* ABOUT THIS TASK
Write out the data below exactly, from its first line to the line containing "- pose proof (housekeeping_quorum", that line included.

*** Opening of DATA RECORDS ***

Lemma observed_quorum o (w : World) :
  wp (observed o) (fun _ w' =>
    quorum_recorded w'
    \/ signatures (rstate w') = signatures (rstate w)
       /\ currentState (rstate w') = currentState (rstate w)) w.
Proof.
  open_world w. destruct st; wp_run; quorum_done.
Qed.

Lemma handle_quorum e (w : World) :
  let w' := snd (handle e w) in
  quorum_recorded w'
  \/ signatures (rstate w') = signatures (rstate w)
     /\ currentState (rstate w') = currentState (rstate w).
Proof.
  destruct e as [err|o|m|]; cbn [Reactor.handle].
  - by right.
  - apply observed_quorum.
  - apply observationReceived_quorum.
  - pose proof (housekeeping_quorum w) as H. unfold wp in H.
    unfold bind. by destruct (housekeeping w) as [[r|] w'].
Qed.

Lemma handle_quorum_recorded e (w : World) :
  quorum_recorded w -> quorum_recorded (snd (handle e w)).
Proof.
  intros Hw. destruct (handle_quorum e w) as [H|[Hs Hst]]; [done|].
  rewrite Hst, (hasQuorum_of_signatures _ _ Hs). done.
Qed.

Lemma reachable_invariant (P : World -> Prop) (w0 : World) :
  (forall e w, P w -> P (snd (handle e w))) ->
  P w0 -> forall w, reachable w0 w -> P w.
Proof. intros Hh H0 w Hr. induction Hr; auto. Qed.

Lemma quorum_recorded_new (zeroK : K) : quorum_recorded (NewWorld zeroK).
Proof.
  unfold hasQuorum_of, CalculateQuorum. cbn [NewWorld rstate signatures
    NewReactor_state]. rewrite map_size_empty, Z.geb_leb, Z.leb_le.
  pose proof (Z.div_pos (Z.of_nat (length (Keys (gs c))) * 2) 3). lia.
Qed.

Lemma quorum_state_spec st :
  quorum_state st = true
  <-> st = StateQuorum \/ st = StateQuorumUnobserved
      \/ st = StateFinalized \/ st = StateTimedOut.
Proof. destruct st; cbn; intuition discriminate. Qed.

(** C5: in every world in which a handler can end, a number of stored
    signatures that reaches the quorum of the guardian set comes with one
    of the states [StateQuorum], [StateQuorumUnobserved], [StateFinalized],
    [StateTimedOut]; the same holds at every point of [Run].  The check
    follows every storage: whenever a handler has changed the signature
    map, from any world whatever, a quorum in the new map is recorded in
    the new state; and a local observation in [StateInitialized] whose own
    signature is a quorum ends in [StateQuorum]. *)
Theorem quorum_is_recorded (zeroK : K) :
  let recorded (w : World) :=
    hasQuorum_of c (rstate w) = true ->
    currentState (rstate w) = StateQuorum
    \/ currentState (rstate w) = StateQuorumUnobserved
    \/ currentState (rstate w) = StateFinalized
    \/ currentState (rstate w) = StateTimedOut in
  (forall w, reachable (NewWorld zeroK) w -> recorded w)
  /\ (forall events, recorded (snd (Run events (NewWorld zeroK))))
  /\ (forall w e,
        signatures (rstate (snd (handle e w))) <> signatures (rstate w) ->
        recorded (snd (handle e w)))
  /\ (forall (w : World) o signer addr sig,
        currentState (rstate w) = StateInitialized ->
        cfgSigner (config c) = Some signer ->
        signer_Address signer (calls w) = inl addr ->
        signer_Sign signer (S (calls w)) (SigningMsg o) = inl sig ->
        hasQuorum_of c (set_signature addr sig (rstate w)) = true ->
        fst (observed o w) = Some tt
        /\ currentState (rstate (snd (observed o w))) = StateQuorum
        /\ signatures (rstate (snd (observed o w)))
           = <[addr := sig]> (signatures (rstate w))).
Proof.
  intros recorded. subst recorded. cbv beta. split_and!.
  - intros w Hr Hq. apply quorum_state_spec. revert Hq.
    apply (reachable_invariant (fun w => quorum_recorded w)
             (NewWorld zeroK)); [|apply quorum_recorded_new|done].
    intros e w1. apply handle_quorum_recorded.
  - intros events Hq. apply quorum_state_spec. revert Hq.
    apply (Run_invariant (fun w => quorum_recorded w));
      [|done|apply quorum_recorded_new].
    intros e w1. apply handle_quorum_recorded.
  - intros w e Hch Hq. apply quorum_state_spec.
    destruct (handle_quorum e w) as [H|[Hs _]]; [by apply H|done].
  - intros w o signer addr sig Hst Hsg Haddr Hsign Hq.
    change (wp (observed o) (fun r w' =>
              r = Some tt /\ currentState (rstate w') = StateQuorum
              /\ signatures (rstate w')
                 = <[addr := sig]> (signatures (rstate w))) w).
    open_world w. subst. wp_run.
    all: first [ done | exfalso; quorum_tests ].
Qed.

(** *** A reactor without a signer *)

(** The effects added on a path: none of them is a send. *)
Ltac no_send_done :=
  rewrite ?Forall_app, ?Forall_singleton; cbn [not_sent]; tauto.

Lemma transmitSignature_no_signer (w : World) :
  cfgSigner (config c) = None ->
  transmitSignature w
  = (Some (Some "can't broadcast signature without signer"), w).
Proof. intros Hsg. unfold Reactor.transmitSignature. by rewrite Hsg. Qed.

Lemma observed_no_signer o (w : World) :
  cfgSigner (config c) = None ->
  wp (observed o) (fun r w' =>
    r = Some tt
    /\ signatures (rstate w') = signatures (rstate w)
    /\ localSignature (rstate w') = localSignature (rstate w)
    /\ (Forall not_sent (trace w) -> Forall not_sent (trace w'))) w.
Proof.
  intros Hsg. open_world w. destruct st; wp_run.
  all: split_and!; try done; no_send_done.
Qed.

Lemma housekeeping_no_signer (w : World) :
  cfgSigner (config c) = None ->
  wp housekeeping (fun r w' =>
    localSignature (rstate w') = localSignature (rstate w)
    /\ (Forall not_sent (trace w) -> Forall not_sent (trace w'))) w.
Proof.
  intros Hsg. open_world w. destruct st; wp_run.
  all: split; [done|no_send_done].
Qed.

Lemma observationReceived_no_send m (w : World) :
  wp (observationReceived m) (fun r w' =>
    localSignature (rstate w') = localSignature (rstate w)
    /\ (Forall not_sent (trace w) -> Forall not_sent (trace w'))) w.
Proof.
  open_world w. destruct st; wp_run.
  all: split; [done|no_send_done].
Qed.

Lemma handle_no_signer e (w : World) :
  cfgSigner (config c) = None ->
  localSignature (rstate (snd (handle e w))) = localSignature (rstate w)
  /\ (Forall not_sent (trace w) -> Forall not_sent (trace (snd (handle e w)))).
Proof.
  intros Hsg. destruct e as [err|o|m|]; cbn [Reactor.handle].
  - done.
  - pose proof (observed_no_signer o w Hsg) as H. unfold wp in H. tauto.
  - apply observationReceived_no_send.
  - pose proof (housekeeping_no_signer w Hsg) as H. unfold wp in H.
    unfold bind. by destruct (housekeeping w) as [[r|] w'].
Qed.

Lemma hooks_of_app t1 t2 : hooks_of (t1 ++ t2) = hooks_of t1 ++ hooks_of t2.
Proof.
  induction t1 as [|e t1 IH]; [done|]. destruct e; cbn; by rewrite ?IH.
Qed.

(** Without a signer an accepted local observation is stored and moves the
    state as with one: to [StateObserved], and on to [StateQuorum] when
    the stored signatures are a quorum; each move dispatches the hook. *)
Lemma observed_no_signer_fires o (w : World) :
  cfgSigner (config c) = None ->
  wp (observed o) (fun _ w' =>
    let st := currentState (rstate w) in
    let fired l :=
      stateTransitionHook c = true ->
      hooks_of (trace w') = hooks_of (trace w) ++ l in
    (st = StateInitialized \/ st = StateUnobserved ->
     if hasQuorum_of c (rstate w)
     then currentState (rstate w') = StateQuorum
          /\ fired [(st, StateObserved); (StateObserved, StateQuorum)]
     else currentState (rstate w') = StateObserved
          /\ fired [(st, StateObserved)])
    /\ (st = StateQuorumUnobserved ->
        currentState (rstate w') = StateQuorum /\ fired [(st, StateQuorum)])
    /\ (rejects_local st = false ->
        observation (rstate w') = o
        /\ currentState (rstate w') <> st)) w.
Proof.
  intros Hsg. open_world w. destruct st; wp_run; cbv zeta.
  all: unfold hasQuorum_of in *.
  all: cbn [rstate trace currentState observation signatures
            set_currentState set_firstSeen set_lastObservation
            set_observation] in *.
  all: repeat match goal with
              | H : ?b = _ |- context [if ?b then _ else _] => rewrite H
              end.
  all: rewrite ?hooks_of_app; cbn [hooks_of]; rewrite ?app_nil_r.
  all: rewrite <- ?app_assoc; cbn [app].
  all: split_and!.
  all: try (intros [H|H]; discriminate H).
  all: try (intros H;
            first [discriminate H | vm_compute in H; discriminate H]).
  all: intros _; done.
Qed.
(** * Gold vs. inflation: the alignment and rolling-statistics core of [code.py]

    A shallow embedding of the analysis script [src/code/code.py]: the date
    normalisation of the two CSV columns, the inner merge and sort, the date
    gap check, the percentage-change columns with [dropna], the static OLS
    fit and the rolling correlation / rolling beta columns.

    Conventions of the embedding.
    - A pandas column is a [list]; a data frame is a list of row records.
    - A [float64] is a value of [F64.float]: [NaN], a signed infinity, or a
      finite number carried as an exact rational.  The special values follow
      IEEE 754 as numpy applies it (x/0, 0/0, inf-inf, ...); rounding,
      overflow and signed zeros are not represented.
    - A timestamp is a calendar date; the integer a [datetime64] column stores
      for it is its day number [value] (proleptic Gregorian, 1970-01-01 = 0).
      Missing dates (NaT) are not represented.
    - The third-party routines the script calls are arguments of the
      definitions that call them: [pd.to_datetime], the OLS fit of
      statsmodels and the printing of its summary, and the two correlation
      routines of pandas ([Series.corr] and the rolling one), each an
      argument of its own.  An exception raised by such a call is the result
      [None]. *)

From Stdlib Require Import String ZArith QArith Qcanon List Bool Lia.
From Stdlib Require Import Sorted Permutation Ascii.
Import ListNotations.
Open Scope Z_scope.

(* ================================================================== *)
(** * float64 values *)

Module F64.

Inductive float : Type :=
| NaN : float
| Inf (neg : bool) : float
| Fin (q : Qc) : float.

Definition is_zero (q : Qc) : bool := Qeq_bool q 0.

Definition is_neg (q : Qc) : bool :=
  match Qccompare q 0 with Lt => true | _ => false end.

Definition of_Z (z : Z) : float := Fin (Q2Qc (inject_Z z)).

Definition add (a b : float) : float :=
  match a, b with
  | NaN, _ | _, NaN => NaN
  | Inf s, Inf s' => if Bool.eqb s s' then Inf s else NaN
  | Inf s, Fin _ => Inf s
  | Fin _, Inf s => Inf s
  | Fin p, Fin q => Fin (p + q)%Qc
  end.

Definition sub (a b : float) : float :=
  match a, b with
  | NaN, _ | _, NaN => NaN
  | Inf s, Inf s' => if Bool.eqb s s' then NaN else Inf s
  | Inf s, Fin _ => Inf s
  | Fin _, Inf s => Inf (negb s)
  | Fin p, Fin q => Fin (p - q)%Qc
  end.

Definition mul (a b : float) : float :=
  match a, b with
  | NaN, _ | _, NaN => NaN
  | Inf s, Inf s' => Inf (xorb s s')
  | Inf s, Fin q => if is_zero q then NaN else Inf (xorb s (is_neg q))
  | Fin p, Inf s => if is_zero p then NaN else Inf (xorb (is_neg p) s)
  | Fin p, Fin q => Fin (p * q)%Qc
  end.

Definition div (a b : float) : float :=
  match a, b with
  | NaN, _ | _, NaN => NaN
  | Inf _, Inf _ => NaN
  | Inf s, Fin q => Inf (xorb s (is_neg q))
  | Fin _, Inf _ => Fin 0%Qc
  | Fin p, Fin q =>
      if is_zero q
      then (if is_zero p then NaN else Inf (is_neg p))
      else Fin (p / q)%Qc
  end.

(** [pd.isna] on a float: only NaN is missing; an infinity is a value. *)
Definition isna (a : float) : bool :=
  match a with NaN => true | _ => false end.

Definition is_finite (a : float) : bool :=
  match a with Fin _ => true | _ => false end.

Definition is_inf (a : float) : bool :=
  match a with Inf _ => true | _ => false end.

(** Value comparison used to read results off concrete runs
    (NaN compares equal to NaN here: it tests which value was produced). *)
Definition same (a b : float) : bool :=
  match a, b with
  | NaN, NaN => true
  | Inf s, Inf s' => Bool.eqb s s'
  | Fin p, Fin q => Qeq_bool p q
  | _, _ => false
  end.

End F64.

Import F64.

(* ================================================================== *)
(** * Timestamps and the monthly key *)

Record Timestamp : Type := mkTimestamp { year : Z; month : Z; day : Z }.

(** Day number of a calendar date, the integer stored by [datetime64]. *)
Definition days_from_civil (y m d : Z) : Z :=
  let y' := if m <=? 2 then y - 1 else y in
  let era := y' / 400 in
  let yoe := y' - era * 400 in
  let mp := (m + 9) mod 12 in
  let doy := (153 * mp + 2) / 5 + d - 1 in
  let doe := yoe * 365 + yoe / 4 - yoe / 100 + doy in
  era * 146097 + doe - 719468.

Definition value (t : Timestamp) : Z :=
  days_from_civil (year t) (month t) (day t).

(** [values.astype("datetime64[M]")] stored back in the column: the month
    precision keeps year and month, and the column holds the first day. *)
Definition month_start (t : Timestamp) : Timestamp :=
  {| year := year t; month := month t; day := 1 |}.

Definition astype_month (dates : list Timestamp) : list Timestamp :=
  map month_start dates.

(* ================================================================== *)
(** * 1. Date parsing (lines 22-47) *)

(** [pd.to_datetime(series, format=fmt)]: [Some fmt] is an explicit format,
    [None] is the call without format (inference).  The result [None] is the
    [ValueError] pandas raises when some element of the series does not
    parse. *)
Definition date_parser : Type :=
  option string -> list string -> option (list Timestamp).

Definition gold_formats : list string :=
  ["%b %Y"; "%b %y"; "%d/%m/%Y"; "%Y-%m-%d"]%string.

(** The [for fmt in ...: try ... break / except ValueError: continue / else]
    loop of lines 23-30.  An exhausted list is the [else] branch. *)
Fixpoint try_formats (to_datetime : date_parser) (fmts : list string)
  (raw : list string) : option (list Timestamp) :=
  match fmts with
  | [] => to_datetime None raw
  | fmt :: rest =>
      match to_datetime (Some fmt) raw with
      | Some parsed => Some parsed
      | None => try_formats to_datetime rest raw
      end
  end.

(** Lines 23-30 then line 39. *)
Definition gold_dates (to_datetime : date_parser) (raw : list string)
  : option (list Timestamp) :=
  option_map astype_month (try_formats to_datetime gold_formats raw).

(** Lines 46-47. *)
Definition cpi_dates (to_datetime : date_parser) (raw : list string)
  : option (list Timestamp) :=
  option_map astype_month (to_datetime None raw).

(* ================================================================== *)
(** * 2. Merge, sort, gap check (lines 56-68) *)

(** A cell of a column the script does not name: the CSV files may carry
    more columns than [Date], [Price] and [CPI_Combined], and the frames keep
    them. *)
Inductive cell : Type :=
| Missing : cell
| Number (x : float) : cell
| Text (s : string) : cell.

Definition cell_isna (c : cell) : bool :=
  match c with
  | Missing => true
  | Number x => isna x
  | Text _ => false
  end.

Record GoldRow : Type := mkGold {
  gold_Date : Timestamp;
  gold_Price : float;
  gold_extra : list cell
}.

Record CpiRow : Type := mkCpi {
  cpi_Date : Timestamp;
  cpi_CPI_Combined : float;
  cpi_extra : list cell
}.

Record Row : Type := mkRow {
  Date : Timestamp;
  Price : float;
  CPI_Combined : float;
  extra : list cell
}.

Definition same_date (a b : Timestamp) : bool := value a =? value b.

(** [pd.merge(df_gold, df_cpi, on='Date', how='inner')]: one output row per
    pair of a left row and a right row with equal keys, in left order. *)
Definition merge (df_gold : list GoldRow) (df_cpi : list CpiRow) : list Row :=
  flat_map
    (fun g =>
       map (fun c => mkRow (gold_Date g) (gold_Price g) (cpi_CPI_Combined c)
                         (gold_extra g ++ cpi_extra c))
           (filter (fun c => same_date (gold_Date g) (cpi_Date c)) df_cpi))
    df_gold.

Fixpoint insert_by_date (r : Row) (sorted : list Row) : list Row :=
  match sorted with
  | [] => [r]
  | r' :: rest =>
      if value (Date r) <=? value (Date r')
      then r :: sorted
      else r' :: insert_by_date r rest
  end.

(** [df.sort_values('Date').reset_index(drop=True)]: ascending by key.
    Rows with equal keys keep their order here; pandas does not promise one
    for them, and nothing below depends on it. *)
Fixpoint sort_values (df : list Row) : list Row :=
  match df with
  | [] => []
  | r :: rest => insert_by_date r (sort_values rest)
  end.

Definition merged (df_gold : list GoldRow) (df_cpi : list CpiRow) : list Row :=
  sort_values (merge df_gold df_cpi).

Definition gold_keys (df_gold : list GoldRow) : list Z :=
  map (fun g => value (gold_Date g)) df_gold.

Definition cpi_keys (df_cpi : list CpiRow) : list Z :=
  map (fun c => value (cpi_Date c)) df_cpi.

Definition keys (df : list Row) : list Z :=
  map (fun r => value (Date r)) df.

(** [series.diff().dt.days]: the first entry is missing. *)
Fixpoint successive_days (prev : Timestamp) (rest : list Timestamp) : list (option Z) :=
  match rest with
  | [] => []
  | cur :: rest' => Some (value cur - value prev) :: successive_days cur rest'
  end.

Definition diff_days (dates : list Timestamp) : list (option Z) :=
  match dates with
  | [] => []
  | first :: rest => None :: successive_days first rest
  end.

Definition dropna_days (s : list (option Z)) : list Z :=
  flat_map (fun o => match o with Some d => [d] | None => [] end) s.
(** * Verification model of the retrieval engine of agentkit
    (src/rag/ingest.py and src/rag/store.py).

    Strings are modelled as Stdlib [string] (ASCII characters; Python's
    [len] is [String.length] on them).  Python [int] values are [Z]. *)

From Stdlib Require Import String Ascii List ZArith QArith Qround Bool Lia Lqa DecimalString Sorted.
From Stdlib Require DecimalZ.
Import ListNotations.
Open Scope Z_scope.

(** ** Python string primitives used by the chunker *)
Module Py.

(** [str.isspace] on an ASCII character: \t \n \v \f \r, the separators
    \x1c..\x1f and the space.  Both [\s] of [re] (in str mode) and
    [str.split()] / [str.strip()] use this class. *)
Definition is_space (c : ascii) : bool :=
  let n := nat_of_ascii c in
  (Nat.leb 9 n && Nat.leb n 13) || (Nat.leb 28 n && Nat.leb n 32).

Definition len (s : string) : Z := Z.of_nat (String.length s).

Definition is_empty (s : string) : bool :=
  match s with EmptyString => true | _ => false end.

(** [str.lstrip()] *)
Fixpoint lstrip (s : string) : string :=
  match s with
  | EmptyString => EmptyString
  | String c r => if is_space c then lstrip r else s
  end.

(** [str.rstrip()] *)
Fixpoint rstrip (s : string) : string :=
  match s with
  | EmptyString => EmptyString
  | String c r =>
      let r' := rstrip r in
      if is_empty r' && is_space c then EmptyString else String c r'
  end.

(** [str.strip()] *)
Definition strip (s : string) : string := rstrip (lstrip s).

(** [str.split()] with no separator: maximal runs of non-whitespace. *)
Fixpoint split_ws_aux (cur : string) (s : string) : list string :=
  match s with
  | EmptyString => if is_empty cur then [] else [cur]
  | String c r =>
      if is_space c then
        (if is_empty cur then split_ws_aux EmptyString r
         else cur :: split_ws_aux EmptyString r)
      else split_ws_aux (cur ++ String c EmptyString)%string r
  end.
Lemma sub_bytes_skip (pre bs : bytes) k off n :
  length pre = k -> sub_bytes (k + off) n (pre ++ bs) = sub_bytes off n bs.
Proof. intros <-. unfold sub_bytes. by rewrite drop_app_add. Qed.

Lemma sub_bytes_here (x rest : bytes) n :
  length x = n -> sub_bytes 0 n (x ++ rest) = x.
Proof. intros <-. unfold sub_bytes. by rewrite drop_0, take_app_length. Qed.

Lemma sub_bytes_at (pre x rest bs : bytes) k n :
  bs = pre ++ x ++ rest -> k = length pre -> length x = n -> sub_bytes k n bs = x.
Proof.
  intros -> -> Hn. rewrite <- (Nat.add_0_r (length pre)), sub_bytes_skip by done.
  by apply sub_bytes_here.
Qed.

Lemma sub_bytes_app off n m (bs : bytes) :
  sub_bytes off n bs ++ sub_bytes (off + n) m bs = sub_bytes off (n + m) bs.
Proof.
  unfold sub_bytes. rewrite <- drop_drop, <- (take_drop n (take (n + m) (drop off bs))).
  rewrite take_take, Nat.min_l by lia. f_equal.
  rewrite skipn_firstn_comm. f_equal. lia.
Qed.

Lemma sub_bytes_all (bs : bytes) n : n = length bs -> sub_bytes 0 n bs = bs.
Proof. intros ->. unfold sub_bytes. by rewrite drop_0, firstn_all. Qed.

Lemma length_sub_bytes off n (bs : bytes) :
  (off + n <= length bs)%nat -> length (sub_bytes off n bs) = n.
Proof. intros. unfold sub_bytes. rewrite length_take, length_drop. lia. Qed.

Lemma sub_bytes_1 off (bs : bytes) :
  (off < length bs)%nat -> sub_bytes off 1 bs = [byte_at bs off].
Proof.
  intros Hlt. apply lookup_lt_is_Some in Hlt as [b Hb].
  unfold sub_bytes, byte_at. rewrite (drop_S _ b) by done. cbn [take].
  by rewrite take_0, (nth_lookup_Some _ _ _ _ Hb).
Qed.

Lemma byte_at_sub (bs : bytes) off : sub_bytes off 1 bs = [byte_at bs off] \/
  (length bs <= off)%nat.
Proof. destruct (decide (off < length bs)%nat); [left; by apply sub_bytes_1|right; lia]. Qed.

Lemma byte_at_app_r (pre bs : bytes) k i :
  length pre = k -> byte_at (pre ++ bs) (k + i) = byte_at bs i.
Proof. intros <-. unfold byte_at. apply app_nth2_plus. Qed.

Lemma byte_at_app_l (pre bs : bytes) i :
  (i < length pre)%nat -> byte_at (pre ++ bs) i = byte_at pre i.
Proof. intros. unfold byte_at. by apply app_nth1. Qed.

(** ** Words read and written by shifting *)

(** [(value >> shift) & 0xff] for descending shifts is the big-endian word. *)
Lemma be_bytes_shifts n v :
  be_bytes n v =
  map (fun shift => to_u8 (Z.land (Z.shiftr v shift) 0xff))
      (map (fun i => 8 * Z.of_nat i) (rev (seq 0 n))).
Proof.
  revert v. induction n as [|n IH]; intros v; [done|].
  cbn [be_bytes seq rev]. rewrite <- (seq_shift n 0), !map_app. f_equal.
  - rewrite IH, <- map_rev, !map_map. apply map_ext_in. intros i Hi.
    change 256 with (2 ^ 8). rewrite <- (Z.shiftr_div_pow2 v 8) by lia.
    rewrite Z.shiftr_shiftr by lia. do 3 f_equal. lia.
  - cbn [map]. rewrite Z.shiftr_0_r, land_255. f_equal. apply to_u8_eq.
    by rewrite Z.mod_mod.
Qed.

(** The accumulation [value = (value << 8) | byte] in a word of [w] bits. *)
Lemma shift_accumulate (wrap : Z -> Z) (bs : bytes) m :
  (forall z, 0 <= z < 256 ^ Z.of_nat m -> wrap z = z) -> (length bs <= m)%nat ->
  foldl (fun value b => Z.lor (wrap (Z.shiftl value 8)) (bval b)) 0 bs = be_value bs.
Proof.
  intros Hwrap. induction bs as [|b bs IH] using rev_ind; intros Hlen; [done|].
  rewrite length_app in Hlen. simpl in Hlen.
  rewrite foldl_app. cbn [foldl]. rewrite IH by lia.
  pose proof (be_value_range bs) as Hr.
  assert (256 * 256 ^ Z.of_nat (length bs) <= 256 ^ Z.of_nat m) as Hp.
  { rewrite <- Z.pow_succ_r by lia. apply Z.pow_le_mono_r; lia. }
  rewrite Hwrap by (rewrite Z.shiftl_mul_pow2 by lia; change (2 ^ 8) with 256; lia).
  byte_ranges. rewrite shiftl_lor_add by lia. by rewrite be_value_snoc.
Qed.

*** Close of DATA RECORDS ***

* SOLUTION TO THIS TASK
Lemma observed_quorum o (w : World) :
  wp (observed o) (fun _ w' =>
    quorum_recorded w'
    \/ signatures (rstate w') = signatures (rstate w)
       /\ currentState (rstate w') = currentState (rstate w)) w.
Proof.
  open_world w. destruct st; wp_run; quorum_done.
Qed.

Lemma handle_quorum e (w : World) :
  let w' := snd (handle e w) in
  quorum_recorded w'
  \/ signatures (rstate w') = signatures (rstate w)
     /\ currentState (rstate w') = currentState (rstate w).
Proof.
  destruct e as [err|o|m|]; cbn [Reactor.handle].
  - by right.
  - apply observed_quorum.
  - apply observationReceived_quorum.
  - pose proof (housekeeping_quorum w) as H. unfold wp in H.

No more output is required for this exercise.